枯草熱 僅かに残されたオーストリアの春
私に春はない。満開の桜もない。寒い冬のあとには、残酷で無慈悲な3ヶ月があり、やがて雨の季節がやってくる。
枯草熱(こそうねつ:Hay fever)とは花粉症のことだ。19世紀の始め、イギリスで枯草を扱う農夫が多く発症したために、その名が付けられた。後に原因は枯草ではなく、イネ科の花粉であることが分かり、花粉症(Pollinosis)と呼ばれるようになる。従って、ヨーロッパにも花粉症は存在する。勿論、オーストリアにも存在する。多くはイネ科の植物によるものだが、ヒノキ科の針葉樹もあるので、それによるものも多い。だが、日本のように杉ばかり集中して植林されている訳ではないので、やばい季節には草むらに近づかなっかたり、オーストリア人の好きなハイキングを控えれば、症状はそれ程ひどくはならない。
私は花粉症である。だから春はない。ひたすら花粉の飛散が終るのを待つだけだ。他にもアレルギー物質はあるのだが、日本では杉と檜の飛散がとにかく多すぎる。
ある新聞で欧米人は花粉症でもマスクを付けないことを非難していた。症状がひどい日は仕事を休んでしまうそうだ。記者はマスクを付けて、仕事に出るべきだと主張していた。花粉症ごときで仕事を休むなんて非効率だし、マスクを付ければ外に出られるのだから、花粉症にかこつけて仕事をさぼっているだけであるとのことだ。いろいろな考え方があるが、多分、その記事を書いた記者は花粉症ではないのだろう。もし花粉症なら、絶対にそんな記事は書かない。私は記事もだが、その記事を掲載した新聞社にも失望した。

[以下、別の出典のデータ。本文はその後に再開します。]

(** [ss] is the table of sections, [es] the tables of entries: no two sections
    share a table, no two entries a value. *)
Record center_rep st ss es am : Prop := {
  c_sections : ∃ m, configs_sections st = Some m ∧ map_rep m ss;
  c_entries : ∀ l em, es !! l = Some em →
    ∃ m, cells (sections st) !! l = Some (Some m) ∧ map_rep m em;
  c_known : ∀ s l, ss !! s = Some l → is_Some (es !! l);
  c_own : ∀ s s' l, ss !! s = Some l → ss !! s' = Some l → s = s';
  c_values : ∀ l em k p, es !! l = Some em → em !! k = Some p → is_Some (cells (values st) !! p);
  c_own_values : ∀ l l' em em' k k' p, es !! l = Some em → es !! l' = Some em' →
    em !! k = Some p → em' !! k' = Some p → l = l' ∧ k = k';
  c_settings : ∀ s k, am !! (s, k) = value_at st ss es s k;
  c_text : ∀ sk v, am !! sk = Some v → is_cook v = false → ∃ t, value v = Text t;
  c_wf : store_wf (sections st);
  c_values_wf : store_wf (values st);
}.

(** The center holds the settings [am]; nothing is said of the registries. *)
Definition center_holds st am : Prop := ∃ ss es, center_rep st ss es am.

(** What the registries find while the next call runs. *)
Definition parser_of st section : Res (option (ConfigParser C)) :=
  registry_get (config_parsers st) (calls st) section.
Definition cleaner_of st section : Res (option (ConfigCleaner C)) :=
  registry_get (config_cleaners st) (calls st) section.

Record keeps st st' : Prop := {
  k_parsers : config_parsers st' = config_parsers st;
  k_cleaners : config_cleaners st' = config_cleaners st;
  k_calls : calls st' = calls st;
}.
(** The settings are now [am]; the registries are as they were. *)
Definition now_holds st st' am : Prop := center_holds st' am ∧ keeps st st'.

Lemma value_at_Some st ss es am section key e :
  center_rep st ss es am → am !! (section, key) = Some e →
  ∃ l em p, ss !! section = Some l ∧ es !! l = Some em ∧ em !! key = Some p ∧
    cells (values st) !! p = Some e.
Proof.
  intros Hr. rewrite (c_settings _ _ _ _ Hr). unfold value_at.
  intros (l & Hl & (em & Hem & (p & Hp & He)%bind_Some)%bind_Some)%bind_Some. eauto 10.
Qed.

Lemma value_at_eq st ss es am section key l em :
  center_rep st ss es am → ss !! section = Some l → es !! l = Some em →
  am !! (section, key) = em !! key ≫= λ p, cells (values st) !! p.
Proof. intros Hr Hl He. rewrite (c_settings _ _ _ _ Hr). unfold value_at. by rewrite Hl; simpl; rewrite He. Qed.

(** What is left to say once the tables are known: [cs] and [vs] are the new
    tables of the sections and of the values. *)
Lemma center_create (st0 : config C MS ME) cs :
  map_rep cs ∅ → configs_sections st0 = Some cs → sections st0 = empty_store →
  values st0 = empty_store → center_rep st0 ∅ ∅ ∅.
Proof.
  intros Hm Hc Hs Hv. split; rewrite ?Hs, ?Hv; eauto with relay.
  all: try (intros *; rewrite !lookup_empty; done).
Qed.

Lemma center_new_section st ss es am section cs m l :
  center_rep st ss es am → ss !! section = None → l = brk (sections st) →
  map_rep cs (<[section := l]> ss) → map_rep m ∅ →
  center_rep (MkConfig (Some cs) (config_parsers st) (config_cleaners st)
    (alloc (Some m) (sections st)).2 (values st) (calls st))
    (<[section := l]> ss) (<[l := ∅]> es) am.
Proof.
  intros Hr Hnone -> Hcs Hm. pose proof (store_wf_fresh _ (c_wf _ _ _ _ Hr)) as Hfresh.
  set (l := brk (sections st)) in *.
  assert (Hl : ∀ em, es !! l = Some em → False).
  { intros em (m' & Hm' & _)%(c_entries _ _ _ _ Hr). congruence. }
  assert (Hss : ∀ s, ss !! s = Some l → False).
  { intros s [em Hem]%(c_known _ _ _ _ Hr). eauto. }
  split; simpl; eauto with relay.
  - intros l' em [[<- <-]|[Hne He]]%lookup_insert_Some; [rewrite lookup_insert_eq; eauto|].
    rewrite lookup_insert_ne by done. by apply (c_entries _ _ _ _ Hr).
  - intros s l' [[<- <-]|[Hne He]]%lookup_insert_Some; [rewrite lookup_insert_eq; eauto|].
    destruct (decide (l = l')) as [->|]; [rewrite lookup_insert_eq; eauto|].
    rewrite lookup_insert_ne by done. by apply (c_known _ _ _ _ Hr s).
  - intros s s' l' [[<- <-]|[? Hs]]%lookup_insert_Some [[<- E]|[? Hs']]%lookup_insert_Some; try done.
    + by destruct (Hss s').
    + subst. by destruct (Hss s).
    + by apply (c_own _ _ _ _ Hr s s' l').
  - intros l' em k p [[_ <-]|[_ He]]%lookup_insert_Some; [by rewrite lookup_empty|].
    by apply (c_values _ _ _ _ Hr l').
  - intros l1 l2 em1 em2 k1 k2 p [[_ <-]|[_ He1]]%lookup_insert_Some; [by rewrite lookup_empty|].
    intros [[_ <-]|[_ He2]]%lookup_insert_Some; [by rewrite lookup_empty|].
    by apply (c_own_values _ _ _ _ Hr _ _ _ _ _ _ p He1 He2).
  - intros s k. rewrite (c_settings _ _ _ _ Hr). unfold value_at. simpl.
    destruct (decide (section = s)) as [<-|].
    + rewrite lookup_insert_eq, Hnone. simpl. by rewrite lookup_insert_eq.
    + rewrite lookup_insert_ne by done. destruct (ss !! s) as [l'|] eqn:E; [|done]. simpl.
      rewrite lookup_insert_ne; [done|]. intros ->. by destruct (Hss s).
  - apply (c_text _ _ _ _ Hr).
  - apply (store_wf_alloc (sections st) (Some m)), Hr.
  - apply Hr.
Qed.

先にも書いたが、私は花粉症である。従って花粉症の季節は、患者特有の身形をしている。そうでなければ外出することができないからだ。帽子(キャップではなくハット)、眼鏡、マスク、長いコート、手袋、とにかく肌の露出を最小限にするよう努力している。それでも熱を出したり、肌がただれたり、粘膜がやられて血を吐いたりする。花粉症はアレルギー疾患である。ただくしゃみをしたり鼻水が出たりするだけではない。特に熱が続くと、欧米人ではないが、仕事が休めたらどんなにいいかと思う。ちなみに、病院にも定期的に通い、治療を受け、薬も飲んでいる。

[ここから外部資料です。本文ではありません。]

(* ===== verification/TextFile.v ===== *)
(** * Reading text files line by line

    [fgets] and the scanning of its buffer, which the loading of the
    configuration and of the ip table share.  A cell of the buffer is [None]
    until something is written to it; a line leaves what earlier, longer lines
    wrote behind its NUL. *)

From S2P Require Import Prelude CString.

Section text_file.
Implicit Types (buf : list (option Z)) (file s t : list Z) (i : Z) (stop : Z → bool).

Definition newline : Z := 10.

(** [isspace] in the C locale *)
Definition isspace (c : Z) : bool := ((9 <=? c) && (c <=? 13)) || (c =? 32).

(** At most [n] bytes, up to and including a newline. *)
Fixpoint take_line (n : nat) file : list Z * list Z :=
  match n, file with
  | S n, c :: file =>
      if c =? newline then ([c], file)
      else let '(line, rest) := take_line n file in (c :: line, rest)
  | _, _ => ([], file)
  end.

Definition fgets buf file : option (list (option Z) * list Z) :=
  match file with
  | [] => None
  | _ =>
      let '(line, rest) := take_line (length buf - 1) file in
      Some ((Some <$> line ++ [0]) ++ drop (S (length line)) buf, rest)
  end.

(** [buf[i]], which must have been written *)
Definition char_at buf i : Res Z := c ← rd buf i; nonnull c.

(** [while (isspace(p[0])) p++] *)
Fixpoint skip_loop (fuel : nat) buf i : Res Z :=
  match fuel with
  | O => OutOfFuel
  | S fuel => c ← char_at buf i; if isspace c then skip_loop fuel buf (i + 1) else Ret i
  end.

(** [while (!stop(nc[len])) len++] *)
Fixpoint token_loop (fuel : nat) stop buf nc (len : Z) : Res Z :=
  match fuel with
  | O => OutOfFuel
  | S fuel =>
      c ← char_at buf (nc + len);
      if stop c then Ret len else token_loop fuel stop buf nc (len + 1)
  end.

(** The index stays below the length of the buffer. *)
Definition skip_spaces buf i : Res Z := skip_loop (S (length buf)) buf i.
Definition token stop buf nc : Res Z := token_loop (S (length buf)) stop buf nc 0.

(** [memcpy(dst, nc, len); dst[len] = 0] *)
Definition copy_token buf nc len (dst : list Z) : Res (list Z) :=
  cs ← slice buf nc len;
  s ← nonnull (mapM id cs);
  dst ← blit dst 0 s;
  blit dst len [0].

(** The string an array holds. *)
Definition c_string (m : list Z) : Res (list Z) :=
  n ← strlen m; Ret (take (Z.to_nat n) m).

(** ** Numbers *)

Fixpoint skip_blanks (s : list Z) : list Z :=
  match s with
  | c :: s' => if isspace c then skip_blanks s' else s
  | [] => []
  end.
Fixpoint digits_value (acc : Z) (s : list Z) : Z :=
  match s with
  | c :: s => if (48 <=? c) && (c <=? 57) then digits_value (acc * 10 + (c - 48)) s else acc
  | [] => acc
  end.
Definition number (s : list Z) : Z :=
  match skip_blanks s with
  | c :: s' =>
      if c =? 45 then - digits_value 0 s' else if c =? 43 then digits_value 0 s'
      else digits_value 0 (c :: s')
  | [] => 0
  end.
(** A value the result type cannot hold is undefined. *)
Definition atol (s : list Z) : Res Z :=
  let n := number s in if (- 2 ^ 63 <=? n) && (n <? 2 ^ 63) then Ret n else UB.
Definition atoi (s : list Z) : Res Z :=
  let n := number s in if (- 2 ^ 31 <=? n) && (n <? 2 ^ 31) then Ret n else UB.

(** ** A buffer that starts with a known text *)

Definition holds buf s : Prop := ∃ junk, buf = (Some <$> s) ++ junk.

Lemma holds_app buf s t : holds buf (s ++ t) → holds buf s.
Proof. intros [junk ->]. rewrite fmap_app, <- app_assoc. by eexists. Qed.

Lemma holds_length buf s : holds buf s → (length s ≤ length buf)%nat.
Proof. intros [junk ->]. rewrite length_app, length_fmap. lia. Qed.

Lemma char_at_holds buf s t c :
  holds buf (s ++ c :: t) → char_at buf (Z.of_nat (length s)) = Ret c.
Proof.
  intros [junk ->]. unfold char_at. rewrite (rd_Some _ _ (Some c)); [done|].
  rewrite lookup_app_l by (rewrite length_fmap, length_app; simpl; lia).
  by rewrite list_lookup_fmap, list_lookup_middle by done.
Qed.

Lemma char_at_holds' buf s t c i :
  holds buf (s ++ c :: t) → i = Z.of_nat (length s) → char_at buf i = Ret c.
Proof. intros Hb ->. by eapply char_at_holds. Qed.

Lemma skip_loop_holds fuel buf pre sp c t :
  holds buf (pre ++ sp ++ c :: t) → Forall (λ b, isspace b = true) sp → isspace c = false →
  (length sp < fuel)%nat →
  skip_loop fuel buf (Z.of_nat (length pre)) = Ret (Z.of_nat (length (pre ++ sp))).
Proof.
  intros Hb Hsp Hc. revert pre fuel Hb. induction Hsp as [|b sp Hs _ IH]; intros pre [|fuel] Hb Hf;
    simpl in Hf; try lia.
  - simpl. rewrite (char_at_holds _ _ _ _ Hb), app_nil_r. cbn [mbind Res_bind]. by rewrite Hc.
  - simpl. rewrite (char_at_holds _ _ _ _ Hb). cbn [mbind Res_bind]. rewrite Hs.
    replace (Z.of_nat (length pre) + 1) with (Z.of_nat (length (pre ++ [b])))
      by (rewrite length_app; simpl; lia).
    rewrite (IH (pre ++ [b])); [by rewrite <- app_assoc|by rewrite <- app_assoc|lia].
Qed.

Lemma token_loop_holds fuel stop buf pre done_ w c t nc :
  holds buf (pre ++ done_ ++ w ++ c :: t) → Forall (λ b, stop b = false) w → stop c = true →
  (length w < fuel)%nat → nc = Z.of_nat (length pre) →
  token_loop fuel stop buf nc (Z.of_nat (length done_)) = Ret (Z.of_nat (length (done_ ++ w))).
Proof.
  intros Hb Hw Hc Hf ->. revert done_ fuel Hb Hf.
  induction Hw as [|b w Hs _ IH]; intros done_ [|fuel] Hb Hf; simpl in Hf; try lia.
  - simpl. erewrite char_at_holds' with (s := pre ++ done_);
      [|by rewrite <- app_assoc|rewrite length_app; lia].
    cbn [mbind Res_bind]. by rewrite Hc, app_nil_r.
  - simpl. erewrite char_at_holds' with (s := pre ++ done_);
      [|by rewrite <- app_assoc|rewrite length_app; lia].
    cbn [mbind Res_bind]. rewrite Hs.
    replace (Z.of_nat (length done_) + 1) with (Z.of_nat (length (done_ ++ [b])))
      by (rewrite length_app; simpl; lia).
    rewrite (IH (done_ ++ [b])); [by rewrite <- app_assoc|by rewrite <- app_assoc|lia].
Qed.

Lemma skip_spaces_holds buf pre sp c t :
  holds buf (pre ++ sp ++ c :: t) → Forall (λ b, isspace b = true) sp → isspace c = false →
  skip_spaces buf (Z.of_nat (length pre)) = Ret (Z.of_nat (length (pre ++ sp))).
Proof.
  intros Hb Hsp Hc. eapply skip_loop_holds; [done..|]. apply holds_length in Hb.
  rewrite !length_app in Hb. lia.
Qed.

Lemma token_holds stop buf pre w c t nc :
  holds buf (pre ++ w ++ c :: t) → Forall (λ b, stop b = false) w → stop c = true →
  nc = Z.of_nat (length pre) → token stop buf nc = Ret (Z.of_nat (length w)).
Proof.
  intros Hb Hw Hc Hn. pose proof (holds_length _ _ Hb) as Hl. rewrite !length_app in Hl.
  apply (token_loop_holds (S (length buf)) stop buf pre [] w c t nc Hb Hw Hc); [lia|done].
Qed.

Lemma copy_token_holds buf pre w t dst nc :
  holds buf (pre ++ w ++ t) → (length w < length dst)%nat → nc = Z.of_nat (length pre) →
  copy_token buf nc (Z.of_nat (length w)) dst = Ret (w ++ 0 :: drop (S (length w)) dst).
Proof.
  intros [junk ->] Hl ->. unfold copy_token.
  rewrite slice_Ret by (rewrite ?length_app, ?length_fmap, ?length_app; lia). rewrite !Nat2Z.id.
  assert (E : take (length w) (drop (length pre) ((Some <$> pre ++ w ++ t) ++ junk)) = Some <$> w).
  { rewrite !fmap_app, <- !app_assoc, drop_app_length' by by rewrite length_fmap.
    by rewrite take_app_length' by by rewrite length_fmap. }
  rewrite E, bind_Ret.
  assert (M : mapM id (Some <$> w) = Some w).
  { by apply mapM_fmap_Some. }
  rewrite M. cbn [nonnull mbind Res_bind]. rewrite blit_Ret by lia. cbn [mbind Res_bind].
  change (Z.to_nat 0) with 0%nat. simpl.
  rewrite blit_Ret by (rewrite ?length_app, ?length_drop; simpl; lia). rewrite Nat2Z.id.
  rewrite take_app_length. simpl. f_equal. f_equal. f_equal.
  rewrite drop_app_ge by lia. rewrite drop_drop. f_equal. lia.
Qed.

Lemma c_string_app s t : no_nul s → c_string (s ++ 0 :: t) = Ret s.
Proof.
  intros Hs. unfold c_string. rewrite strlen_app by done. cbn [mbind Res_bind].
  by rewrite Nat2Z.id, take_app_length.
Qed.

Lemma take_line_spec n s file :
  Forall (λ b, b ≠ newline) s → (length s < n)%nat →
  take_line n (s ++ newline :: file) = (s ++ [newline], file).
Proof.
  intros Hs. revert n. induction Hs as [|b s Hb _ IH]; intros [|n] Hn; simpl in *; try lia.
  - done.
  - rewrite (proj2 (Z.eqb_neq _ _)) by done. by rewrite IH by lia.
Qed.

Lemma fgets_line buf s file :
  Forall (λ b, b ≠ newline) s → (length s + 2 ≤ length buf)%nat →
  ∃ buf', fgets buf (s ++ newline :: file) = Some (buf', file) ∧
    holds buf' (s ++ [newline; 0]) ∧ length buf' = length buf.
Proof.
  intros Hs Hl. unfold fgets. destruct (s ++ newline :: file) as [|b r] eqn:E; [by destruct s|].
  rewrite <- E, take_line_spec by (done || lia). eexists. split; [done|]. split.
  - eexists. by rewrite <- app_assoc.
  - rewrite length_app, length_fmap, !length_app, length_drop. simpl. lia.
Qed.

(** Every call consumes something, so that reading a file ends. *)
Lemma fgets_shorter buf file buf' rest :
  (2 ≤ length buf)%nat → fgets buf file = Some (buf', rest) → (length rest < length file)%nat.
Proof.
  intros Hb. unfold fgets. destruct file as [|c file]; [done|].
  assert (Hle : ∀ n f, (length (take_line n f).2 ≤ length f)%nat).
  { induction n as [|n IH]; intros [|b f]; simpl; try lia. destruct (b =? newline); [simpl; lia|].
    specialize (IH f). destruct (take_line n f). simpl in *. lia. }
  destruct (length buf - 1)%nat as [|n] eqn:E; [lia|]. simpl.
  destruct (c =? newline); [intros [= _ <-]; lia|]. specialize (Hle n file).
  destruct (take_line n file) as [l r]. intros [= _ <-]. simpl in *. lia.
Qed.
End text_file.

こんな身形だから、結構いやな思いもする。この季節はマスクをしている人が多いとはいえ、ここまで徹底している人は少ないので、かなり怪しい人になってしまうようだ。スーパーとかはあまり気にしないようだが、店によってはかなり不愉快な思いをすることがある。あるデパートの化粧品売り場では販売を拒否された。「そのような商品は置いておりません。」その店員はきっぱりと言った。私はその商品をそこで定期的に購入していたので、信じられない言葉だった。会員証も見せて、カルテを確認するように頼んだが、彼女の態度は変わらない。この時は、その売り場の責任者が気付いて、カルテを確認し、商品を出してくれたので事なきを得た。デパートからの丁寧な謝罪もあった。
ユニクロではボトムの裾を合わせてくれなかった。何度頼んでも無視された。精算して、裾直しを頼むと、今度は裾合わせをしていないことでなじられた。店長に抗議したが、店長は店員の話しか聞かず。今度は2人で私を攻め立てた。結局、この商品は返品したが、返金さえしてくれなかった。友人の説では、ただでさえ日本人に見られることの少ない私である。マスクなどしていたから、外国人の窃盗グループの一員と思われたのではないかというのであるが、変に説得力があるから悲しい。
新聞もマスクをしない欧米人より、マスクをしている人を差別する店などをもっと非難してほしい。といっても、花粉症の辛さやマスクの不快感を知らない人には無理な話かもしれない。
さて、そんな訳で、私に残された春はゴールデン・ウィークの数日間、オーストリアで過ごす休日だけだ。葡萄畑を歩きながら、春の空気を心置きなく吸い込む。満開の花々を眺める。日本では考えられないことだ。
残されたのは、僅かなオーストリアの春。その春を失う日が来ることもあるのだろうか?